Preparing teachers, parents
According to Briones, around 320,000 public school teachers have already been trained for ICT-based teaching.
“That is 38 percent already of the public school teachers of ICT-based teaching,” she said.
The DepEd secretary, meanwhile, said that the department is “seriously considering” coming up with a training program for parents to help them go about the shift to digital learning.
This, after Senator Nancy Binas proposed that DepEd also conduct training for parents who will be tasked to monitor their children’s learning progress.
“Not all parents…are also prepared to monitor and many of us have gone through the experience of not being able to tutor our children because the concepts that they are learning, the way they do Math is different from the way we did Math before,” Briones said.
“We are seriously considering that…I think that is sound advice which we will consider very seriously. Pero siguro we will not say training because some are insulted by the word ‘training.’ Maybe we can think of a nicer more elegant way of…the word now is upskilling yung para mabi-brief natin, mabigyan ng overview ang parents,” she added.

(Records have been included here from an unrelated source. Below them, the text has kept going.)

Lemma find_tables_ok k : forall i t, (forall j, i <= j < i + Z.of_nat k -> section_ok f shoff shstrndx sym str n j) ->
  exists t', find_tables f shoff shstrndx i k t = Ok t' /\
    (found_symtab t \/ (exists j, i <= j < i + Z.of_nat k /\ sh_type f (shoff + 64 * j) = Ok SHT_SYMTAB) -> found_symtab t') /\
    (found_strtab t \/ (exists j, i <= j < i + Z.of_nat k /\ j <> shstrndx /\ sh_type f (shoff + 64 * j) = Ok SHT_STRTAB) -> found_strtab t').
Proof.
  induction k as [|k IH]; intros i t Hs; cbn [find_tables].
  - exists t. split; [done|]. split; (intros [?|(j & Hj & _)]; [done|lia]).
  - destruct (Hs i ltac:(lia)) as (type & Et & Hsym & Hstr). unfold sizeof_Shdr. rewrite Et. cbn [bind].
    assert (forall j, i + 1 <= j < i + 1 + Z.of_nat k -> section_ok f shoff shstrndx sym str n j) as Hs' by (intros; apply Hs; lia).
    assert (forall (P : Z -> Prop), (exists j, i <= j < i + Z.of_nat (S k) /\ P j) -> P i \/ exists j, i + 1 <= j < i + 1 + Z.of_nat k /\ P j) as Hex.
    { intros P (j & Hj & HP). destruct (decide (j = i)) as [->|]; [by left|right; exists j; split; [lia|done]]. }
    assert (exists t1, (if decide (type = SHT_SYMTAB) then
        let* offset := sh_offset f (shoff + 64 * i) in let* size := sh_size f (shoff + 64 * i) in Ok (mk_tables (Some offset) (strtab t) (size / sizeof_Sym))
      else if decide (type = SHT_STRTAB) then if decide (shstrndx = i) then Ok t
        else let* offset := sh_offset f (shoff + 64 * i) in Ok (mk_tables (ElfSymbols t) (Some offset) (entries t))
      else Ok t) = Ok t1 /\ (found_symtab t \/ type = SHT_SYMTAB -> found_symtab t1) /\
      (found_strtab t \/ (i <> shstrndx /\ type = SHT_STRTAB) -> found_strtab t1)) as (t1 & -> & T1 & T2).
    { case_decide as D1; [|case_decide as D2; [case_decide as D3|]].
      - destruct (Hsym D1) as (-> & size & -> & Hn). eexists. split; [reflexivity|]. split; [intros _; by split|].
        intros [?|[_ ?]]; [done|]. rewrite D1 in *. done.
      - exists t. split; [done|]. split; [intros [?|?]; done|]. intros [?|[? _]]; congruence.
      - destruct (Hstr D2) as [?| ->]; [congruence|]. eexists. split; [reflexivity|]. split; [intros [?|?]; done|]. done.
      - exists t. split; [done|]. split; (intros [?|?]; [done|tauto]). }
    cbn [bind]. destruct (IH (i + 1) t1 Hs') as (t' & E & H1 & H2). exists t'. split; [done|]. split.
    + intros H. apply H1. destruct H as [H|H]; [auto|]. apply (Hex (fun j => sh_type f (shoff + 64 * j) = Ok SHT_SYMTAB)) in H as [H|H]; [|by right].
      left. apply T1. right. congruence.
    + intros H. apply H2. destruct H as [H|H]; [auto|].
      apply (Hex (fun j => j <> shstrndx /\ sh_type f (shoff + 64 * j) = Ok SHT_STRTAB)) in H as [[Hi H]|H]; [|by right].
      left. apply T2. right. split; congruence.
Qed.
End sections.

(** ** The search *)

(** The name of a symbol of greatest value among those that are not zero and
    not above [a]; [None] when there is none. *)
Definition nearest (cs : list (list Z)) (str a : Z) (r : option Z) : Prop :=
  match r with
  | None => forall c, c ∈ cs -> value c = 0 \/ a < value c
  | Some p => exists c, c ∈ cs /\ p = str + name c /\ 0 < value c <= a /\ forall c', c' ∈ cs -> value c' <= a -> value c' <= value c
  end.

Lemma search_symbols_ok a : forall l m r, exists r', search_symbols l (length l) a (m, r) = Ok r' /\
  ((r' = r /\ forall s, s ∈ l -> Address s <= a -> Address s <= m) \/
   exists s, s ∈ l /\ r' = Some (FunctionName s) /\ m < Address s <= a /\ forall s', s' ∈ l -> Address s' <= a -> Address s' <= Address s).
Proof.
  induction l as [|s l IH]; intros m r; cbn [search_symbols length].
  - exists r. split; [done|]. left. split; [done|]. intros s Hs. by apply not_elem_of_nil in Hs.
  - case_decide as Hd; cbn [fst] in Hd.
    + destruct (IH (Address s) (Some (FunctionName s))) as (r' & -> & H). exists r'. split; [done|]. right.
      destruct H as [[-> H]|(s1 & Hs1 & -> & H1 & H2)].
      * exists s. split_and!; [left|done|lia|lia|]. intros s' [->|Hs']%elem_of_cons Ha; [lia|by apply H].
      * exists s1. split_and!; [by right|done|lia|lia|]. intros s' [->|Hs']%elem_of_cons Ha; [lia|by apply H2].
    + destruct (IH m r) as (r' & -> & H). exists r'. split; [done|]. destruct H as [[-> H]|(s1 & Hs1 & -> & H1 & H2)].
      * left. split; [done|]. intros s' [->|Hs']%elem_of_cons Ha; [lia|by apply H].
      * right. exists s1. split_and!; [by right|done|lia|lia|]. intros s' [->|Hs']%elem_of_cons Ha; [lia|by apply H2].
Qed.

Lemma nearest_ok cs l str a r : Forall (fun c => 0 <= value c) cs -> l ≡ₚ symbol_of str <$> filter (fun c => value c <> 0) cs ->
  search_symbols l (length l) a (0, None) = Ok r -> nearest cs str a r.
Proof.
  intros Hcs Hl E. destruct (search_symbols_ok a l 0 None) as (r' & E' & H). rewrite E in E'. injection E' as <-.
  rewrite Forall_forall in Hcs.
  assert (forall s, s ∈ l <-> exists c, s = symbol_of str c /\ c ∈ cs /\ value c <> 0) as Hin.
  { intros s. rewrite Hl, list_elem_of_fmap. setoid_rewrite list_elem_of_filter. naive_solver. }
  destruct H as [[-> H]|(s & Hs & -> & H1 & H2)]; cbn [nearest].
  - intros c Hc. destruct (decide (value c = 0)); [by left|]. right. specialize (Hcs c Hc).
    destruct (decide (value c <= a)) as [Hle|]; [|lia]. specialize (H (symbol_of str c) ltac:(apply Hin; eauto) Hle). cbn in H. lia.
  - apply Hin in Hs as (c & -> & Hc & Hv). cbn in *. exists c. split_and!; [done|done|lia|lia|]. intros c' Hc' Hle.
    destruct (decide (value c' = 0)); [lia|]. by apply (H2 (symbol_of str c')); [apply Hin; eauto|].
Qed.

(** Sorted entries without the zeros in front. *)
Lemma drop_zeros cs k : Forall (fun c => 0 <= value c) cs -> ordered (length cs) cs ->
  (forall j c, (j < k)%nat -> cs !! j = Some c -> value c = 0) -> (exists c, cs !! k = Some c /\ value c <> 0) ->
  filter (fun c => value c <> 0) cs = drop k cs.
Proof.
  intros Hcs Ho Hz (c0 & Hc0 & Hv). rewrite <- (take_drop k cs) at 1. rewrite filter_app.
  assert (filter (fun c => value c <> 0) (take k cs) = []) as ->.
  { destruct (filter _ (take k cs)) as [|x l] eqn:E; [done|].
    assert (x ∈ filter (fun c => value c <> 0) (take k cs)) as Hx by (rewrite E; left).
    apply list_elem_of_filter in Hx as [Hx (j & Hj)%list_elem_of_lookup]. apply lookup_take_Some in Hj as [Hj Hjk].
    by destruct (Hx (Hz j x Hjk Hj)). }
  cbn [app]. assert (Forall (fun c => value c <> 0) (drop k cs)) as H.
  { apply Forall_forall. intros x (j & Hj)%list_elem_of_lookup. rewrite lookup_drop in Hj. destruct j as [|j].
    - rewrite Nat.add_0_r in Hj. congruence.
    - pose proof (lookup_lt_Some _ _ _ Hj). specialize (Ho k (k + S j)%nat c0 x Hc0 Hj ltac:(lia) ltac:(lia)).
      pose proof (proj1 (Forall_lookup _ _) Hcs k c0 Hc0) as H0. cbn in H0. lia. }
  clear -H. induction H as [|x l Hx _ IH]; [done|]. rewrite filter_cons_True by done. by rewrite IH.
Qed.

(** [l] is in the order of the addresses. *)
Definition by_address (l : list SymbolTable) : Prop :=
  forall j k x y, l !! j = Some x -> l !! k = Some y -> (j < k)%nat -> Address x <= Address y.

Lemma ordered_table cs str k : ordered (length cs) cs -> by_address (symbol_of str <$> drop k cs).
Proof.
  intros Ho i j x y Hx Hy Hij. apply list_lookup_fmap_Some in Hx as (c & -> & Hc), Hy as (d & -> & Hd).
  rewrite lookup_drop in Hc, Hd. cbn. pose proof (lookup_lt_Some _ _ _ Hc). apply (Ho (k + i)%nat (k + j)%nat); (done || lia).
Qed.

(** Sorting, skipping the zeros and filling the table. *)
Lemma build_ok alloc f sym n str alloc' table : bytes_ok f -> (sym + 24 * n <= length f)%nat -> Z.of_nat (length f) < 2 ^ 63 ->
  let nonzero := filter (fun c => value c <> 0) (symtab f sym n) in
  nonzero <> [] -> RequestPages alloc (table_pages (Z.of_nat (length nonzero))) = Ok (alloc', table) -> table <> 0 ->
  exists f' l, build_table alloc f (Z.of_nat sym) str (Z.of_nat n) = Ok (alloc', f', mk_Symbols (Some (table, l)) (Z.of_nat (length l))) /\
    l ≡ₚ symbol_of str <$> nonzero /\ by_address l /\ take sym f' = take sym f /\ drop (sym + 24 * n) f' = drop (sym + 24 * n) f.
Proof.
  intros Hb Hsn Hsz nonzero Hnz Hreq Htab. set (cs := symtab f sym n) in *.
  assert (length cs = n) as Hlen by (unfold cs, symtab; by rewrite length_fmap, length_seq).
  pose proof (symtab_ok f sym n Hsn) as Hcs. fold cs in Hcs.
  assert (0 < n)%nat as Hn by (destruct n; [done|lia]).
  unfold build_table. set (pre := take sym f). set (post := drop (sym + 24 * n) f).
  assert (f = with_symbols pre post cs) as Ef by (symmetry; by apply symtab_file).
  assert (length pre = sym) as Hpre by (unfold pre; rewrite length_take; lia).
  destruct (sort_ok pre post (S (length f)) cs 0) as (cs' & E & Hp & Hcs' & Ho); [done|lia|lia|lia|intros j k x y; lia|].
  rewrite Hpre, Hlen, <- Ef in E. change (Z.of_nat 0) with 0 in E. rewrite E. cbn [bind]. clear E. assert (length cs' = n) as Hlen' by (by rewrite Hp).
  assert (Forall (fun c => 0 <= value c) cs') as Hpos by (rewrite Hp; apply Forall_forall; intros c; by apply symtab_value).
  assert (exists k c, (0 <= k)%nat /\ cs' !! k = Some c /\ value c <> 0) as Hex.
  { destruct nonzero as [|c l] eqn:Ec; [done|]. assert (c ∈ nonzero) as Hc by (rewrite Ec; left). unfold nonzero in Hc.
    rewrite list_elem_of_filter in Hc. rewrite <- Hp in Hc. destruct Hc as [Hc (k & Hk)%list_elem_of_lookup]. exists k, c. split_and!; [lia|done|done]. }
  destruct (skip_ok pre post cs' (S (length (with_symbols pre post cs'))) Hcs' 0) as (k & E & Hk & Hz & Hfirst);
    [lia|lia| |done|].
  { unfold with_symbols. rewrite !length_app, (length_chunks cs') by done. lia. }
  replace (place pre 0) with (Z.of_nat sym) in E by (unfold place, symbol; lia). rewrite Nat.sub_0_r, Hlen' in E. rewrite E. cbn [bind]. clear E.
  pose proof (drop_zeros cs' k Hpos Ho (fun j c Hj => Hz j c ltac:(lia)) Hfirst) as Hdrop.
  assert (length nonzero = n - k)%nat as Hln by (unfold nonzero; rewrite <- Hp, Hdrop, length_drop; lia).
  rewrite Hln in Hreq. rewrite Hreq. cbn [bind].
  pose proof (fill_ok pre post cs' str (Z.to_nat (Z.of_nat (n - k))) Hcs' k 0 ltac:(lia)) as E. change (Z.of_nat 0) with 0 in E.
  rewrite E. cbn [bind]. rewrite decide_False by done.
  rewrite Nat.add_0_r. eexists _, (symbol_of str <$> drop k cs'). rewrite length_fmap, length_drop, Hlen'. split; [reflexivity|]. split_and!.
  - unfold nonzero. by rewrite <- Hp, Hdrop.
  - by apply ordered_table.
  - unfold with_symbols. by rewrite take_app_length' by done.
  - unfold with_symbols. rewrite app_assoc, drop_app_length'; [done|]. rewrite length_app, (length_chunks cs') by done. lia.
Qed.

In a later message to reporters, Gatchalian said he was “satisfied” with the initial scheme under DepEd’s learning continuity plan.
“The Learning Continuity Plan (LCP) laid out what individual schools can use as a modality depending on the situation. The schools are very supportive of the LCP. But there are real problems: budget, assessment of the students and execution among others. That’s why school officials are strongly encouraged to work with their [local government units] to address specific problems,” he said.
“I’m satisfied with the initial plan under the LCP. But we will monitor the execution of the plan as it is being implemented,” he added.
As of Thursday morning, DepEd has recorded nearly 10 million enrollees nationwide, only eight days after enrollment for the upcoming school year started.
The enrollment period began on June 1 and will run until June 30.
DepEd has been preparing for blended learning, which is a combination of online distance learning and in-person delivery of learning materials to the homes of the learners, for the reopening of classes on August 24. Teaching with the use of radio and television will also be done for students who do not have access to a computer or the internet.